EXERCISE PROMPT> From the material below, pull each line containing the string "outside".

RECORDS SHOWN>
End Calls.

Lemma public_call_is_plain_get_witness :
  (forall req,
      In req (requests (events (invoke api_with_keys (Book (py "btcuah")))
                               (world_ok (py "[]")))) ->
      req_method req = py "GET" /\
      req_headers req = DEFAULT_HEADERS /\
      req_data req = py "{}")
  /\ (forall public_key' private_key',
         invoke (mkKunaAPI public_key' private_key' (endpoint api_with_keys)
                           (prefix api_with_keys))
                (Book (py "btcuah")) (world_ok (py "[]"))
         = invoke api_with_keys (Book (py "btcuah")) (world_ok (py "[]"))).
Proof.
  apply (public_call_is_plain_get api_with_keys (Book (py "btcuah"))
           (world_ok (py "[]"))).
  reflexivity.
Defined.

Lemma authenticated_call_carries_signature_witness :
  carries_signature api_with_keys (py "secret")
    (hd (GET api_with_keys [])
        (requests (events (invoke api_with_keys (OrderCancel (VInt 42)))
                          (world_ok (py "[]"))))).
Proof.
  apply (authenticated_call_carries_signature api_with_keys (key := py "secret")
           (OrderCancel (VInt 42)) (world_ok (py "[]"))).
  - reflexivity.
  - reflexivity.
  - vm_compute. left. reflexivity.
Defined.

Lemma no_private_key_no_authenticated_request_witness :
  requests (events (invoke api_no_private
                      (AuthWithdraw (VStr (py "btc")) (VInt 1) VNone VNone VNone
                                    VNone VNone VNone VNone VNone))
                   (world_ok (py "[]"))) = [].
Proof.
  apply no_private_key_no_authenticated_request; reflexivity.
Defined.

(* ================================================================== *)
(** * Replies *)

Section Replies.

Context {lib : PyLib}.

(** X5.  Once a request is sent, on a reply with a success status the
    call returns what [json.load] returns on its body, and raises what
    [json.load] raises on it; an exception of [urlopen] that is not an
    [HTTPError] reaches the caller unchanged.  Neither exception is turned
    into an [APIError]. *)
Theorem reply_decides_outcome (self : KunaAPI) (path : str)
    (args : list (str * str)) (body : value) (is_user_method : bool)
    (w : World) (req : Request) :
  events (_request self path args body is_user_method) w = [Urlopen req] ->
  (forall resp, urlopen w req = Response resp ->
      outcome (_request self path args body is_user_method) w = json_load resp)
  /\ (forall e, urlopen w req = Failure e ->
      outcome (_request self path args body is_user_method) w = inl e).
Proof.
  unfold events, outcome. intros Hev.
  destruct (_request_cases self path args body is_user_method w)
    as [[e Hrun] | [req' Hrun]]; rewrite Hrun in *; simpl in Hev.
  - discriminate.
  - injection Hev as ->. simpl snd. split.
    + intros resp Hreply. rewrite Hreply. reflexivity.
    + intros e Hreply. rewrite Hreply. reflexivity.
Qed.

(** X6.  On an [HTTPError] whose body is JSON without a [messages]
    field, the [APIError] raised carries the decoded body itself when that
    is a string, and otherwise the [repr] of the decoded body. *)
Theorem http_error_without_messages (self : KunaAPI) (path : str)
    (args : list (str * str)) (body : value) (is_user_method : bool)
    (w : World) (req : Request) (code : N) (err : bytes) (v : value) :
  events (_request self path args body is_user_method) w = [Urlopen req] ->
  urlopen w req = HTTPError code err ->
  json_load err = inr v ->
  (forall d, v = VDict d -> dict_get (py "messages") d = None) ->
  outcome (_request self path args body is_user_method) w
  = inl (APIError match v with
                  | VStr s => MsgObj (VStr s)
                  | _ => MsgRepr v
                  end).
Proof.
  unfold events, outcome. intros Hev Hreply Hload Hno.
  destruct (_request_cases self path args body is_user_method w)
    as [[e Hrun] | [req' Hrun]]; rewrite Hrun in *; simpl in Hev.
  - discriminate.
  - injection Hev as ->. simpl snd. rewrite Hreply.
    unfold answer, APIError_init. rewrite Hload. run.
    destruct v as [| b | n | f | s | items | d]; try reflexivity.
    rewrite (Hno d eq_refl). reflexivity.
Qed.


End Replies.

(** A reply 200 with the body [[1.5]]: the call returns the list of the
    float 1.5. *)
Lemma reply_decides_outcome_witness :
  outcome (_request api_no_keys (py "/fees") [] (VDict []) false)
          (world_ok (py "[1.5]"))
  = inr (VList [VFloat (FFinite false 15 1)]).
Proof.
  refine (proj1 (reply_decides_outcome api_no_keys (py "/fees") [] (VDict []) false
                   (world_ok (py "[1.5]")) (req := GET api_no_keys (py "/fees")) _)
                (py "[1.5]") _);
    reflexivity.
Defined.

(** A reply 200 whose body is not JSON, and one whose body is not text:
    the exception of [json.load] is what [fees] raises. *)
Example reply_200_not_json :
  outcome (_request api_no_keys (py "/fees") [] (VDict []) false)
          (world_ok (py "<html>")) = inl JSONDecodeError
  /\ outcome (_request api_no_keys (py "/fees") [] (VDict []) false)
             (world_ok [0xFF%N]) = inl UnicodeDecodeError.
Proof. split; vm_compute; reflexivity. Qed.

Lemma http_error_without_messages_witness :
  outcome (_request api_no_keys (py "/fees") [] (VDict []) false)
          (world_error 404 (py "[404]"))
  = inl (APIError (MsgRepr (VList [VInt 404]))).
Proof.
  apply (http_error_without_messages api_no_keys (py "/fees") [] (VDict []) false
           (world_error 404 (py "[404]"))
           (req := GET api_no_keys (py "/fees")) (code := 404%N)
           (err := py "[404]") (v := VList [VInt 404]));
    try reflexivity.
  intros d H. discriminate H.
Defined.
(** X8 (a path that is no directory, without [descend]).  With
    [descend] off, a first path that is neither an archive nor a
    directory makes [main_loop] raise [OSError] for it before anything
    else is done. *)
Theorem X8_no_descend_needs_a_directory H root p rest w :
  Bytes.endswith (Bytes.lower p) ".zip" = false ->
  p ∉ dirs w ->
  main_loop H root (p :: rest) false w = (Raise (OSError p), w).
Proof.
  intros Hp Hdir. unfold main_loop. cbn [mapM].
  unfold bind at 1. unfold bind at 1. unfold scan_path at 1.
  unfold bind at 1. unfold get_all_matching.
  change (Bytes.lower ".zip") with ".zip". rewrite Hp.
  unfold bind at 1. unfold shallow. by rewrite bool_decide_eq_false_2.
Qed.

Lemma X8_no_descend_needs_a_directory_witness :
  main_loop (demo_host sample_listing 0 0) "out" ["m/a.flac"; "m"] false
    demo_world
  = (Raise (OSError "m/a.flac"), demo_world).
Proof.
  apply X8_no_descend_needs_a_directory.
  - vm_compute. reflexivity.
  - vm_compute. intros [=].
Defined.

(** ** Extensions *)

Lemma lower_char_eqb (c d : ascii) :
  Bytes.between 65 90 d = false ->
  Ascii.eqb (Bytes.lower_char c) d = true -> Bytes.between 65 90 c = true \/ c = d.
Proof.
  intros _. unfold Bytes.lower_char.
  destruct (Bytes.between 65 90 c); [by left |].
  intros ?%Ascii.eqb_eq. by right.
Qed.

Lemma has_char_lower c s :
  Bytes.between 65 90 c = false -> Bytes.between 97 122 c = false ->
  has_char c (Bytes.lower s) = has_char c s.
Proof.
  intros Hup Hlo. induction s as [|a s IH]; [done |]. cbn. rewrite IH. f_equal.
  unfold Bytes.lower_char. destruct (Bytes.between 65 90 a) eqn:Ha; [| done].
  destruct (Ascii.eqb_spec a c) as [->|Hne]; [congruence |].
  destruct (Ascii.eqb_spec (ascii_of_N (Bytes.code a + 32)) c) as [<-|]; [| done].
  exfalso. revert Ha Hlo. clear.
  destruct a as [[] [] [] [] [] [] [] []]; vm_compute; congruence.
Qed.

Lemma has_char_app c a b : has_char c (a ++ b) = has_char c a || has_char c b.
Proof.
  induction a as [|x a IH]; [done |]. rewrite append_cons. cbn.
  by rewrite IH, orb_assoc.
Qed.

(** An extension in any case: a period, then text without period or
    slash. *)
Lemma extension_shape e l :
  Bytes.lower e = String period l ->
  has_char period l = false -> has_char slash l = false ->
  exists e3, e = String period e3
    /\ has_char period e3 = false /\ has_char slash e3 = false.
Proof.
  destruct e as [|c e3]; [done |]. cbn [Bytes.lower]. intros [= Hc He] Hp Hs.
  assert (c = period) as ->.
  { revert Hc. clear. unfold Bytes.lower_char.
    destruct (Bytes.between 65 90 c) eqn:Hup; [| done].
    intros Hc. exfalso. revert Hup Hc.
    destruct c as [[] [] [] [] [] [] [] []]; vm_compute; congruence. }
  exists e3. split; [done |]. rewrite <- He in Hp, Hs.
  by rewrite has_char_lower in Hp, Hs by done.
Qed.
(** * dcos-deploy: configuration resolution and dependency graph

    A shallow embedding of [dcosdeploy/config.py] and the properties its
    specification states about it.

    Conventions of the embedding:
    - a Python [str] is a [string], the bytes of its UTF-8 encoding;
      [str.upper], which knows Unicode, is taken from outside;
    - a value read from YAML is a tree [yaml]; floats are left out;
    - a Python [dict] is an association list in insertion order with
      pairwise distinct keys, keys being strings;
    - a Python call that may raise returns a [result]; the exceptions are
      the constructors of [exn]. *)

From Stdlib Require Import List String Ascii Bool ZArith Lia.
From Stdlib Require Import DecimalString.
Import ListNotations.
Local Open Scope string_scope.
Local Open Scope list_scope.

Set Implicit Arguments.
Set Warnings "-register-all".

(** ** Exceptions and fallible computations *)

Inductive yaml : Type :=
| YNull
| YBool (b : bool)
| YInt (z : Z)
| YStr (s : string)
| YList (l : list yaml)
| YMap (m : list (string * yaml)).

(** [TypeError] stands for both [TypeError] and [AttributeError]: what
    Python raises when an operation meets a value of the wrong shape. *)
Inductive exn : Type :=
| ConfigurationException (msg : string)
| Exception (msg : string)
| KeyError (key : yaml)
| ValueError
| TypeError
| ImportError (module_path : string)
| IOError (path : string).

Inductive result (A : Type) : Type :=
| OK (a : A)
| Raise (e : exn).

Arguments OK {A} a.
Arguments Raise {A} e.

Definition bind {A B : Type} (c : result A) (k : A -> result B) : result B :=
  match c with
  | OK a => k a
  | Raise e => Raise e
  end.

Notation "x <- c ;; k" := (bind c (fun x => k))
  (at level 61, c at next level, right associativity).
Notation "' pat <- c ;; k" := (bind c (fun x => match x with pat => k end))
  (at level 61, pat pattern, c at next level, right associativity).

Definition is_configuration_error {A : Type} (r : result A) : Prop :=
  exists msg, r = Raise (ConfigurationException msg).

Definition fails {A : Type} (r : result A) : Prop :=
  exists e, r = Raise e.

(** ** Strings *)

Definition is_lower (c : ascii) : bool :=
  let n := nat_of_ascii c in (97 <=? n)%nat && (n <=? 122)%nat.

Definition upper_char (c : ascii) : ascii :=
  if is_lower c then ascii_of_nat (nat_of_ascii c - 32) else c.

Fixpoint map_string (f : ascii -> ascii) (s : string) : string :=
  match s with
  | EmptyString => EmptyString
  | String c r => String (f c) (map_string f r)
  end.

(** [s.upper()] on ASCII text: the letters [a] to [z] become [A] to
    [Z], every other character stays. *)
Definition ascii_upper (s : string) : string := map_string upper_char s.

(** [s.replace(a, b)] for one-character [a] and [b] *)
Definition replace_char (a b : ascii) (s : string) : string :=
  map_string (fun c => if Ascii.eqb c a then b else c) s.

(** [s.count(c)] for a one-character [c] *)
Fixpoint count_char (c : ascii) (s : string) : nat :=
  match s with
  | EmptyString => 0
  | String d r => (if Ascii.eqb d c then 1 else 0) + count_char c r
  end.

(** [s.count("{{")]: occurrences are counted without overlap, left to
    right. *)
Fixpoint count_open (s : string) : nat :=
  match s with
  | String "{" (String "{" r) => S (count_open r)
  | String _ r => count_open r
  | EmptyString => 0
  end.

(** [s.rsplit(c, 1)] when [c] occurs in [s]: the text before and after the
    last occurrence; [None] when [c] does not occur. *)
Fixpoint rsplit1 (c : ascii) (s : string) : option (string * string) :=
  match s with
  | EmptyString => None
  | String d r =>
      match rsplit1 c r with
      | Some (a, b) => Some (String d a, b)
      | None => if Ascii.eqb d c then Some (EmptyString, r) else None
      end
  end.

(** [s.split(c)]: never empty. *)
Fixpoint split (c : ascii) (s : string) : list string :=
  match s with
  | EmptyString => [EmptyString]
  | String d r =>
      if Ascii.eqb d c then EmptyString :: split c r
      else match split c r with
           | p :: ps => String d p :: ps
           | [] => [String d EmptyString]
           end
  end.

(** [sep.join(parts)] *)
Fixpoint join (sep : string) (parts : list string) : string :=
  match parts with
  | [] => ""
  | [p] => p
  | p :: ps => p ++ sep ++ join sep ps
  end.

(** [a in b] for two strings: [a] occurs in [b]. *)
Fixpoint is_substring (a b : string) : bool :=
  String.prefix a b ||
  match b with
  | EmptyString => false
  | String _ r => is_substring a r
  end.

(** A byte that continues a character of several bytes in UTF-8. *)
Definition is_continuation (c : ascii) : bool :=
  let n := nat_of_ascii c in (128 <=? n)%nat && (n <? 192)%nat.

(** [list(s)]: the characters of a string, each with all its bytes. *)
Fixpoint chars (s : string) : list string :=
  match s with
  | EmptyString => []
  | String c r =>
      let rest := chars r in
      let joins :=
        match r with
        | String d _ => is_continuation d
        | EmptyString => false
        end in
      match rest with
      | p :: ps => if joins then String c p :: ps
                   else String c EmptyString :: rest
      | [] => [String c EmptyString]
      end
  end.

(** ** Dictionaries *)

Definition dict (V : Type) : Type := list (string * V).

Fixpoint dict_get {V : Type} (d : dict V) (k : string) : option V :=
  match d with
  | [] => None
  | (k', v) :: d' => if String.eqb k' k then Some v else dict_get d' k
  end.

(** [k in d] *)
Definition dict_has {V : Type} (d : dict V) (k : string) : bool :=
  match dict_get d k with
  | Some _ => true
  | None => false
  end.

(** [d[k] = v]: an existing key keeps its place, a new one goes last. *)
Fixpoint dict_set {V : Type} (d : dict V) (k : string) (v : V) : dict V :=
  match d with
  | [] => [(k, v)]
  | (k', v') :: d' =>
      if String.eqb k' k then (k', v) :: d' else (k', v') :: dict_set d' k v
  end.

Definition keys {V : Type} (d : dict V) : list string := map fst d.

(** [d.get(k, default)] *)
Definition get_default {V : Type} (d : dict V) (k : string) (default : V) : V :=
  match dict_get d k with
  | Some v => v
  | None => default
  end.

(** ** Python values *)

(** Truth value of a Python object ([if v:], [not v]). *)
Definition truthy (v : yaml) : bool :=
  match v with
  | YNull => false
  | YBool b => b
  | YInt z => negb (Z.eqb z 0)
  | YStr s => negb (String.eqb s "")
  | YList l => match l with [] => false | _ => true end
  | YMap m => match m with [] => false | _ => true end
  end.

(** [a == b].  [True == 1] and [False == 0] hold in Python; two dicts are
    equal when they have the same keys with equal values, in any order. *)
Fixpoint py_eq (a b : yaml) : bool :=
  match a, b with
  | YNull, YNull => true
  | YBool x, YBool y => Bool.eqb x y
  | YBool x, YInt y => Z.eqb (Z.b2z x) y
  | YInt x, YBool y => Z.eqb x (Z.b2z y)
  | YInt x, YInt y => Z.eqb x y
  | YStr x, YStr y => String.eqb x y
  | YList l, YList m =>
      (fix all2 (l m : list yaml) : bool :=
         match l, m with
         | [], [] => true
         | x :: l', y :: m' => py_eq x y && all2 l' m'
         | _, _ => false
         end) l m
  | YMap l, YMap m =>
      Nat.eqb (List.length l) (List.length m) &&
      (fix all (l : list (string * yaml)) : bool :=
         match l with
         | [] => true
         | (k, v) :: l' =>
             match dict_get m k with
             | Some w => py_eq v w
             | None => false
             end && all l'
         end) l
  | _, _ => false
  end.

(** [v in l] for a list [l] *)
Definition list_contains (l : list yaml) (v : yaml) : bool :=
  existsb (fun x => py_eq x v) l.

(** [v.get(k)]: only a dict has the method. *)
Definition yaml_get (v : yaml) (k : string) : result (option yaml) :=
  match v with
  | YMap m => OK (dict_get m k)
  | _ => Raise TypeError
  end.

(** [v.items()] *)
Definition yaml_items (v : yaml) : result (dict yaml) :=
  match v with
  | YMap m => OK m
  | _ => Raise TypeError
  end.

(** [k in v] for a string [k]: key of a dict, element of a list, part of
    a string. *)
Definition yaml_has_key (k : string) (v : yaml) : result bool :=
  match v with
  | YMap m => OK (dict_has m k)
  | YList l => OK (list_contains l (YStr k))
  | YStr s => OK (is_substring k s)
  | _ => Raise TypeError
  end.

(** [v[k]] for a string [k] *)
Definition yaml_index (v : yaml) (k : string) : result yaml :=
  match v with
  | YMap m =>
      match dict_get m k with
      | Some x => OK x
      | None => Raise (KeyError (YStr k))
      end
  | _ => Raise TypeError
  end.

(** [x in v]: a dict hashes [x] first, which a list or a dict does not
    allow. *)
Definition py_in (x v : yaml) : result bool :=
  match v with
  | YList l => OK (list_contains l x)
  | YMap m =>
      match x with
      | YList _ | YMap _ => Raise TypeError
      | _ => OK (list_contains (map YStr (keys m)) x)
      end
  | YStr s =>
      match x with
      | YStr a => OK (is_substring a s)
      | _ => Raise TypeError
      end
  | _ => Raise TypeError
  end.

(** [for x in v]: the elements of a list, the keys of a dict, the
    characters of a string. *)
Definition py_iter (v : yaml) : result (list yaml) :=
  match v with
  | YList l => OK l
  | YMap m => OK (map YStr (keys m))
  | YStr s => OK (map YStr (chars s))
  | _ => Raise TypeError
  end.

Definition as_str (v : yaml) : result string :=
  match v with
  | YStr s => OK s
  | _ => Raise TypeError
  end.

Fixpoint all_str (l : list yaml) : result (list string) :=
  match l with
  | [] => OK []
  | x :: l' => s <- as_str x ;; r <- all_str l' ;; OK (s :: r)
  end.

(** [sep.join(v)]: every item must be a string. *)
Definition py_join (sep : string) (v : yaml) : result string :=
  items <- py_iter v ;;
  parts <- all_str items ;;
  OK (join sep parts).

(** [str(z)] *)
Definition str_of_Z (z : Z) : string := NilZero.string_of_int (Z.to_int z).

(** ** The program *)

Definition STANDARD_MODULES : list string :=
  [ "dcosdeploy.modules.accounts";
    "dcosdeploy.modules.secrets";
    "dcosdeploy.modules.jobs";
    "dcosdeploy.modules.apps";
    "dcosdeploy.modules.frameworks";
    "dcosdeploy.modules.certs";
    "dcosdeploy.modules.repositories";
    "dcosdeploy.modules.edgelb";
    "dcosdeploy.modules.s3" ].

Record VariableContainer : Type := { variables : dict yaml }.

Record ConfigHelper : Type :=
  { variables_container : VariableContainer;
    base_path : string }.

(** [{**a, **b}] *)
Definition dict_merge {V : Type} (a b : dict V) : dict V :=
  fold_left (fun acc kv => dict_set acc (fst kv) (snd kv)) b a.

Section Program.

(** What the program takes from outside: the template engine
    [pystache.render], Python's [str] of a list or a dict, Python's
    [str.upper], the deployment objects and managers of the entity
    modules together with the truth value of a deployment object, the
    module importer (which reads [sys.path]), the YAML file reader and
    the path functions of [os.path]. *)
Variable pystache_render : string -> dict yaml -> result string.
Variable container_str : yaml -> string.
Variable upper : string -> string.
Variables obj manager : Type.
Variable obj_truthy : obj -> bool.

(** What the program uses of an imported entity module. *)
Record PyModule : Type :=
  { __config__ : string;
    __manager__ : manager;
    __config_name__ : string;
    parse_config : string -> yaml -> ConfigHelper -> result obj;
    preprocess_config :
      option (string -> yaml -> ConfigHelper -> result (list (string * yaml))) }.

(** An entry of the [modules] dict built by [_init_modules]. *)
Record module_entry : Type :=
  { parser : string -> yaml -> ConfigHelper -> result obj;
    preprocesser :
      option (string -> yaml -> ConfigHelper -> result (list (string * yaml))) }.

Variable import_module : list string -> string -> result PyModule.
Variable read_yaml : string -> result yaml.
Variables abspath dirname : string -> string.
Variable path_join : string -> string -> string.

(** [str(v)], as ["%s" % v] formats it *)
Definition py_str (v : yaml) : string :=
  match v with
  | YNull => "None"
  | YBool true => "True"
  | YBool false => "False"
  | YInt z => str_of_Z z
  | YStr s => s
  | _ => container_str v
  end.

(** *** VariableContainer *)

Definition render (self : VariableContainer) (text : string)
    (extra_vars : dict yaml) : result string :=
  let variables :=
    match extra_vars with
    | [] => self.(variables)
    | _ => dict_merge self.(variables) extra_vars
    end in
  result_text <- pystache_render text variables ;;
  if negb (Nat.eqb (count_open result_text) 0)
  then Raise (ConfigurationException "Unresolved variable")
  else OK result_text.

(** [dict.get] gives [None] for a missing key. *)
Definition get (self : VariableContainer) (name : string) : yaml :=
  get_default self.(variables) name YNull.

Definition has (self : VariableContainer) (name : string) : bool :=
  dict_has self.(variables) name.

(** *** ConfigHelper *)

Definition ConfigHelper_abspath (self : ConfigHelper) (path : string) : string :=
  abspath (path_join self.(base_path) path).

Definition ConfigHelper_render (self : ConfigHelper) (text : string)
    (extra_vars : dict yaml) : result string :=
  render self.(variables_container) text extra_vars.

(** *** Variables *)

Definition derived_env_name (name : string) : string :=
  "VAR_" ++ upper (replace_char "-" "_" name).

SOLUTION FOR THIS EXERCISE>
      [str.upper], which knows Unicode, is taken from outside;
(** What the program takes from outside: the template engine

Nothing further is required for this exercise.